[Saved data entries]
Definition peer_to_txt_properties (node_id : NodeId) (device_name : string) (device_type : DeviceType)
    (capabilities : Capabilities) : gmap string string :=
  <["ver" := ProtocolVersion_to_string ProtocolVersion_CURRENT]>
  (<["caps" := lower_hex (flags capabilities)]>
  (<["type" := DeviceType_to_string device_type]>
  (<["name" := device_name]>
  (<["node_id" := NodeId_to_hex node_id]> ∅)))).

Definition parse_discovered_peer (node_id_hex device_name device_type_str capabilities_str : option string)
    (addresses : list SocketAddr) (fallback_name : string) (now : Z) : result DiscoveryError DiscoveredPeer :=
  node_id_hex ← ok_or (DInvalidTxtRecord "missing 'node_id' in TXT") node_id_hex;
  node_id ← map_err (λ e, DInvalidNodeId ("invalid hex in 'node_id': " +:+ e)) (NodeId_from_hex node_id_hex);
  let device_name := default fallback_name device_name in
  let device_type := match device_type_str with Some s => DeviceType_from_str s | None => UnknownDevice end in
  let capabilities :=
    match capabilities_str with
    | Some caps_str =>
      match u32_from_str_radix16 caps_str with
      | Some f => Capabilities_from_bits f
      | None => Capabilities_default
      end
    | None => Capabilities_default
    end in
  Ok (DiscoveredPeer_new node_id device_name device_type addresses capabilities now).

Definition parse_resolved_service (info : ResolvedService) (now : Z) : result DiscoveryError DiscoveredPeer :=
  let port := rs_port info in
  let addresses := map (λ ip, {| sa_ip := ip; sa_port := port |}) (rs_addresses info) in
  parse_discovered_peer (rs_properties info !! "node_id") (rs_properties info !! "name")
    (rs_properties info !! "type") (rs_properties info !! "caps") addresses (rs_fullname info) now.

(** The same of a [ServiceInfo], which offers the same accessors. *)
Definition parse_service_info (info : ResolvedService) (now : Z) : result DiscoveryError DiscoveredPeer :=
  let port := rs_port info in
  let addresses := map (λ ip, {| sa_ip := ip; sa_port := port |}) (rs_addresses info) in
  parse_discovered_peer (rs_properties info !! "node_id") (rs_properties info !! "name")
    (rs_properties info !! "type") (rs_properties info !! "caps") addresses (rs_fullname info) now.
End Txt.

Task details:
What is needed here is an exact copy of all the records above.

Written response:
Definition peer_to_txt_properties (node_id : NodeId) (device_name : string) (device_type : DeviceType)
    (capabilities : Capabilities) : gmap string string :=
  <["ver" := ProtocolVersion_to_string ProtocolVersion_CURRENT]>
  (<["caps" := lower_hex (flags capabilities)]>
  (<["type" := DeviceType_to_string device_type]>
  (<["name" := device_name]>
  (<["node_id" := NodeId_to_hex node_id]> ∅)))).

Definition parse_discovered_peer (node_id_hex device_name device_type_str capabilities_str : option string)
    (addresses : list SocketAddr) (fallback_name : string) (now : Z) : result DiscoveryError DiscoveredPeer :=
  node_id_hex ← ok_or (DInvalidTxtRecord "missing 'node_id' in TXT") node_id_hex;
  node_id ← map_err (λ e, DInvalidNodeId ("invalid hex in 'node_id': " +:+ e)) (NodeId_from_hex node_id_hex);
  let device_name := default fallback_name device_name in
  let device_type := match device_type_str with Some s => DeviceType_from_str s | None => UnknownDevice end in
  let capabilities :=
    match capabilities_str with
    | Some caps_str =>
      match u32_from_str_radix16 caps_str with
      | Some f => Capabilities_from_bits f
      | None => Capabilities_default
      end
    | None => Capabilities_default
    end in
  Ok (DiscoveredPeer_new node_id device_name device_type addresses capabilities now).

Definition parse_resolved_service (info : ResolvedService) (now : Z) : result DiscoveryError DiscoveredPeer :=
  let port := rs_port info in
  let addresses := map (λ ip, {| sa_ip := ip; sa_port := port |}) (rs_addresses info) in
  parse_discovered_peer (rs_properties info !! "node_id") (rs_properties info !! "name")
    (rs_properties info !! "type") (rs_properties info !! "caps") addresses (rs_fullname info) now.

(** The same of a [ServiceInfo], which offers the same accessors. *)
Definition parse_service_info (info : ResolvedService) (now : Z) : result DiscoveryError DiscoveredPeer :=
  let port := rs_port info in
  let addresses := map (λ ip, {| sa_ip := ip; sa_port := port |}) (rs_addresses info) in
  parse_discovered_peer (rs_properties info !! "node_id") (rs_properties info !! "name")
    (rs_properties info !! "type") (rs_properties info !! "caps") addresses (rs_fullname info) now.
End Txt.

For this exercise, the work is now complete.